8. Who gets an account on the Paragon will be limited by the following:
- Proposals are required for all accounts, and accounts are granted only
after appropriate review by the technical review committee.
- Any Sandian who submits a reasonable research proposal can get an
account on the Paragon and will compete with other users during the
prime time.
- Other users can get accounts by submitting a research proposal which
includes a sponsor at Sandia, within NCHPC, or at Phillips or Wright
Laboratories (the latter two because they have an extra allocation
beyond their participation in NCHPC) and will compete with other users
during the prime time.
9. It is intended that, as the appropriate software tools become
available, prime time will be steadily decreased and dedicated time
will be increased, to increase the amount of time available for
reservations.
Policies Governing Paragon Usage
Sandia's intent is to allow as many users as possible access to the
Paragon for problems which are commensurate with Sandia's and NCHPC's
missions and strategic interests and which cannot be run elsewhere.

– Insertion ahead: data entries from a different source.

Lemma replaced_renamed p buf tmp i w0 w w' r : tmp <> p -> staged tmp i buf w0 w ->
  sys_rename tmp p w = (r, w') -> (r = Ret (-1) /\ reads_only w w') \/ (r = Ret 0 /\ replaced p buf w0 (Ret 0) w').
Proof.
  intros Hne Hs H. pose proof (staged_quiet _ _ _ _ _ Hs) as Hq.
  destruct Hs as [Hok Hfree Hnew Hn (n & Hi & Hdir & Hd) (new & Hl & Hqs)].
  apply rename_cases in H as (_ & [(-> & E & L & _)|(i' & -> & Hi' & E & L)]); [by left|]. right.
  rewrite Hn, lookup_insert_eq in Hi'. injection Hi' as <-.
  assert (Hcp : content (w_fs w') p = Some buf).
  { rewrite E. unfold content, lookup_inode, with_names. simpl. rewrite lookup_insert_eq. simpl.
    rewrite Hi, lookup_insert_eq. by rewrite Hdir, Hd. }
  split; [done|]. exists 0. split; [done|]. split; [by left|]. split.
  - intros q Hqp [j Hj]. assert (q <> tmp) by congruence. rewrite <- (Hq q) by done.
    rewrite E. unfold content, lookup_inode, with_names. simpl.
    by rewrite lookup_insert_ne, lookup_delete_ne by done.
  - exists (w_fs w' :: new). rewrite L, Hl. split; [done|]. constructor; [by right|].
    eapply Forall_impl; [exact Hqs|]. intros f Hf. left. apply Hf. congruence.
Qed.

(** Cleaning up after a failure: any calls that leave the files alone, then
    the temporary name is unlinked and -1 returned. *)
Lemma unlink_replaced p buf tmp i d w0 w r w' : tmp <> p -> staged tmp i d w0 w ->
  (let! _ := sys_unlink tmp in iret (-1)) w = (r, w') -> replaced p buf w0 r w'.
Proof.
  intros Hne Hs H. unfold ibind in H. destruct (sys_unlink tmp w) as [r1 w1] eqn:Hu.
  pose proof Hs as [_ Hfree _ _ _ _].
  destruct (staged_unlink _ _ _ _ _ _ _ Hs Hu) as ([z ->] & Hq & Hl). injection H as <- <-.
  by eapply replaced_failed.
Qed.

Lemma tmp_name p s : (p ++ str ".tmp") ++ s <> p.
Proof.
  intros E. apply (f_equal length) in E. rewrite !length_app in E. simpl in E. lia.
Qed.

Lemma report_staged tmp i d w0 w m : staged tmp i d w0 w ->
  staged tmp i d w0 (snd (builtin_error m w)).
Proof. intros Hs. by eapply staged_same. Qed.

Lemma replace_file_spec p buf w r w' : fs_ok (w_fs w) -> replace_file p buf w = (r, w') ->
  replaced p buf w r w'.
Proof.
  intros Hok H. unfold replace_file in H.
  assert (Hnone : forall m w1, w_fs w1 = w_fs w -> w_log w1 = w_log w ->
    (let! _ := builtin_error m in iret (-1)) w1 = (r, w') -> replaced p buf w r w').
  { intros m w1 E1 E2 E. injection E as <- <-. exists (-1). cbn. rewrite E1, E2.
    split_and!; auto. by exists []. }
  case_if_in H; [by eapply Hnone|].
  unfold ibind at 1 in H. destruct (mkstemp (p ++ str ".tmp") w) as [r1 w1] eqn:Hm.
  apply mkstemp_cases in Hm as (z & tmp & -> & [(-> & E1 & E2 & _)|(s & -> & _ & Hc)]);
    [exact (Hnone _ w1 E1 E2 H)|].
  pose proof (tmp_name p s) as Htmp. set (tmp := (p ++ str ".tmp") ++ s) in *.
  destruct (staged_create _ _ _ _ Hok Hc) as (i & fd & -> & Hs1 & Hfd1).
  rewrite (proj2 (Z.ltb_ge (Z.of_N fd) 0)) in H by lia.
  unfold ibind at 1 in H. destruct (sys_sync (Z.of_N fd) w1) as [r2 w2] eqn:Hsy.
  apply sync_cases in Hsy as (z2 & -> & _ & E2 & L2 & F2).
  pose proof (staged_same _ _ _ _ _ _ Hs1 E2 L2) as Hs2.
  unfold ibind at 1, get_world in H. unfold ibind at 1 in H.
  destruct (index_write_loop (2 + length (w_answers w2)) (Z.of_N fd) buf w2) as [r3 w3] eqn:Hw.
  destruct (sg_inode _ _ _ _ _ Hs2) as (n & Hi & Hdir & Hd).
  eapply (index_write_loop_spec _ _ buf [] i n) in Hw as (k & Hap & Hr3);
    [|lia|lia|by rewrite N2Z.id, F2|by rewrite Hi, lookup_insert_eq|done..].
  pose proof (staged_append _ _ _ _ _ _ _ _ _ Hs2 Hap) as Hs3. cbn [app] in Hs3.
  destruct Hr3 as [[-> Hk] | ->]; cbn [negb] in H.
  2:{ unfold ibind at 1, builtin_error in H. unfold ibind at 1 in H.
      match type of H with context [sys_close _ ?w0] =>
        destruct (sys_close (Z.of_N fd) w0) as [r4 w4] eqn:Hcl end.
      apply close_cases in Hcl as (z4 & -> & _ & E4 & L4 & _).
      eapply unlink_replaced; [done| |exact H]. by eapply staged_same. }
  rewrite take_ge in Hs3 by lia.
  unfold ibind at 1 in H. destruct (sys_sync (Z.of_N fd) w3) as [r4 w4] eqn:Hsy.
  apply sync_cases in Hsy as (z4 & -> & _ & E4 & L4 & _).
  unfold ibind at 1 in H. destruct (sys_close (Z.of_N fd) w4) as [r5 w5] eqn:Hcl.
  apply close_cases in Hcl as (z5 & -> & _ & E5 & L5 & _).
  assert (Hs5 : staged tmp i buf w w5) by (eapply staged_same; [exact Hs3|congruence..]).
  case_if_in H.
  { unfold ibind at 1, builtin_error in H. eapply unlink_replaced; [done| |exact H]. by eapply staged_same. }
  unfold ibind at 1 in H. destruct (sys_rename tmp p w5) as [r6 w6] eqn:Hren.
  destruct (replaced_renamed _ _ _ _ _ _ _ _ Htmp Hs5 Hren) as [[-> [E6 L6]]|[-> Hrep]].
  - cbn [Z.ltb Z.compare] in H. unfold ibind at 1 in H.
    destruct (sys_unlink tmp w6) as [r7 w7] eqn:Hu.
    assert (Hs6 : staged tmp i buf w w6) by (by eapply staged_same).
    destruct (staged_unlink _ _ _ _ _ _ _ Hs6 Hu) as ([z7 ->] & Hq & Hl). injection H as <- <-.
    eapply replaced_failed; [exact Htmp|apply Hs6|exact Hq|exact Hl].
  - cbn [Z.ltb Z.compare] in H. injection H as <- <-. done.
Qed.

(* ------------------------------------------------------------------ *)
(** ** Extensions are read inside the file *)

Lemma skip_entries_yields n buf ver : bytes buf -> forall off, 12 <= off <= len buf - 20 ->
  yields (fun o => 12 <= o <= len buf - 20) (skip_entries n buf ver off).
Proof.
  intros Hb. induction n as [|n IH]; intros off Hoff; cbn [skip_entries]; [done|].
  cbn zeta. case_if; [done|].
  destruct (yields_be16 buf (off + 60) Hb) as (fl & -> & Hfl); [lia..|]. cbn [obind].
  set (ext := (ver >=? 3) && negb (Z.land fl 0x4000 =? 0)).
  destruct (ext && (off + 62 + 2 >? len buf - 20)) eqn:Eext; [done|].
  set (xl := if ext then 2 else 0).
  assert (Hxl : 0 <= xl <= 2 /\ off + 62 + xl <= len buf - 20).
  { unfold xl. destruct ext; simpl in Eext; simpl_bool; lia. }
  rewrite rdn_ok by lia. cbn [obind].
  destruct (find_byte 0 _) as [nul|]; [|done].
  set (pl := if Z.land fl 0xFFF =? 0xFFF then Z.of_nat nul else Z.land fl 0xFFF).
  case_if; [done|]. pose proof (Z.mod_pos_bound (62 + xl + pl) 8).
  case_if; [done|]. apply IH. lia.
Qed.

(** A search that finds something stays inside the window. *)
Lemma find_byte_lt c l n : find_byte c l = Some n -> (n < length l)%nat.
Proof. intros (a & b & -> & <- & _)%find_byte_Some. rewrite length_app. simpl. lia. Qed.

Lemma find_in_rest body at_ c n : 0 <= at_ <= len body ->
  find_byte c (take (Z.to_nat (len body - at_)) (drop (Z.to_nat at_) body)) = Some n ->
  at_ + Z.of_nat n < len body.
Proof.
  intros Ha H. apply find_byte_lt in H. rewrite length_take, length_drop in H. unfold len in *. lia.
Qed.

Lemma ext_loop_yields sig visit buf : bytes buf ->
  (forall body, bytes body -> yields (fun _ => True) (visit body)) ->
  forall fuel off, 0 <= off <= len buf - 20 -> len buf - off < Z.of_nat fuel ->
  yields (fun _ => True) (ext_loop fuel sig visit buf off).
Proof.
  intros Hb Hv. induction fuel as [|fuel IH]; intros off Hoff Hf; [lia|]. cbn [ext_loop].
  case_if; [|done]. destruct (yields_be32 buf (off + 4) Hb) as (size & -> & Hsz); [lia..|].
  cbn [obind]. case_if; [done|]. rewrite rdn_ok by lia. cbn [obind].
  apply yields_bind with (P := fun _ => True).
  - case_if; [|done]. rewrite rdn_ok by lia. cbn [obind]. apply Hv. by apply Forall_take, Forall_drop.
  - intros ids _. eapply yields_bind; [apply IH; lia|]. done.
Qed.

Lemma undo_mode_yields body at_ : bytes body -> 0 <= at_ ->
  yields (fun m => match m with Some (_, a) => at_ < a <= len body | None => True end)
    (undo_mode body at_).
Proof.
  intros Hb Ha. unfold undo_mode. case_if; [|done]. rewrite rdn_ok by lia. cbn [obind].
  destruct (find_byte 0 _) as [n|] eqn:E; [|done]. apply find_in_rest in E; [|lia].
  destruct (Nat.eqb n 0); cbn [obind]; [simpl; lia|].
  rewrite rd_ok by lia. cbn [obind]. simpl. lia.
Qed.

Lemma undo_ids_yields sets body : bytes body -> forall at_, 0 <= at_ <= len body ->
  yields (fun r => match r.2 with Some a => at_ <= a <= len body | None => True end)
    (undo_ids sets body at_).
Proof.
  intros Hb. induction sets as [|[] sets IH]; intros at_ Ha; cbn [undo_ids negb]; [simpl; lia| |by apply IH].
  case_if; [done|]. rewrite rdn_ok by lia. cbn [obind].
  eapply yields_bind; [apply IH; lia|]. intros [ids [a|]]; simpl; [lia|done].
Qed.

Lemma undo_loop_yields body : bytes body -> forall fuel at_, 0 <= at_ <= len body ->
  len body - at_ < Z.of_nat fuel -> yields (fun _ => True) (undo_loop fuel body at_).
Proof.
  intros Hb. induction fuel as [|fuel IH]; intros at_ Ha Hf; [lia|]. cbn [undo_loop].
  case_if; [|done]. rewrite rdn_ok by lia. cbn [obind].
  destruct (find_byte 0 _) as [n|] eqn:E; [|done]. apply find_in_rest in E; [|lia].
  eapply yields_bind; [apply undo_mode_yields; [done|lia]|]. intros [[s0 a0]|] H0; [|done].
  eapply yields_bind; [apply undo_mode_yields; [done|lia]|]. intros [[s1 a1]|] H1; [|done].
  eapply yields_bind; [apply undo_mode_yields; [done|lia]|]. intros [[s2 a2]|] H2; [|done].
  eapply yields_bind; [apply undo_ids_yields; [done|lia]|]. intros [ids [a|]] H3; simpl in H3; [|done].
  eapply yields_bind; [apply IH; lia|]. done.
Qed.

Lemma tree_loop_yields body : bytes body -> forall fuel at_, 0 <= at_ <= len body ->
  len body - at_ < Z.of_nat fuel -> yields (fun _ => True) (tree_loop fuel body at_).
Proof.
  intros Hb. induction fuel as [|fuel IH]; intros at_ Ha Hf; [lia|]. cbn [tree_loop].
  case_if; [|done]. rewrite rdn_ok by lia. cbn [obind].
  destruct (find_byte 0 _) as [n|] eqn:E; [|done]. apply find_in_rest in E; [|lia].
  set (a := at_ + Z.of_nat n + 1) in *. case_if; [|done].
  rewrite rdn_ok by lia. cbn [obind].
  destruct (find_byte 10 _) as [k|] eqn:E2; [|done]. apply find_in_rest in E2; [|lia].
  case_if; [done|]. rewrite rdn_ok by lia. cbn [obind]. cbn zeta.
  destruct (strtol 10 _) as [[entries ?] ?]. case_if; [apply IH; lia|].
  case_if; [done|]. rewrite rdn_ok by lia. cbn [obind].
  eapply yields_bind; [apply IH; lia|]. done.
Qed.

Lemma after_entries_yields buf : bytes buf ->
  yields (fun o => 12 <= o <= len buf - 20) (bgit_index_after_entries buf).
Proof.
  intros Hb. unfold bgit_index_after_entries. case_if; [done|]. rewrite rdn_ok by lia. cbn [obind].
  case_if; [done|]. destruct (yields_be32 buf 4 Hb) as (ver & -> & _); [lia..|]. cbn [obind].
  case_if; [done|]. destruct (yields_be32 buf 8 Hb) as (n & -> & _); [lia..|]. cbn [obind].
  apply skip_entries_yields; [done|lia].
Qed.

(* ------------------------------------------------------------------ *)
(** ** Resolve-undo records, written and read *)

(** A stage of a resolved conflict: the octal text of its mode and its id. *)
Definition undo_stage : Type := option (list Z * list Z).

Definition stage_ok (s : undo_stage) : Prop :=
  match s with
  | Some (text, id) => cstring text /\ (match text with c :: _ => c <> 48 | [] => False end) /\ oid id
  | None => True
  end.

Definition stage_text (s : undo_stage) : list Z :=
  match s with Some (text, _) => text ++ [0] | None => [48; 0] end.
Definition stage_id (s : undo_stage) : list Z := match s with Some (_, id) => id | None => [] end.
Definition stage_set (s : undo_stage) : bool := match s with Some _ => true | None => false end.
Definition stage_hex (s : undo_stage) : list (list Z) :=
  match s with Some (_, id) => [bgit_sha_to_hex id] | None => [] end.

The policies presented in this section govern the usage of the Paragon
in terms of the sizes of jobs which are run (measured by the number of
nodes used) and their duration. The specific rules governing usage
during non-dedicated time are presented in the "Good Citizen Rules".
These rules are intended to provide maximum flexibility and ease of
use while maintaining accountability.
Policies
- The Paragon should be used primarily for large jobs, those which
require all or nearly all the machine (1000 nodes or more). Initial
development of codes on small numbers of nodes should be done on other
machines. However, some software errors can only be discovered on
large numbers of nodes, so provision has been made for debugging codes
on large numbers of nodes. The running of large jobs on the Paragon
is encouraged; the running of small jobs is discouraged.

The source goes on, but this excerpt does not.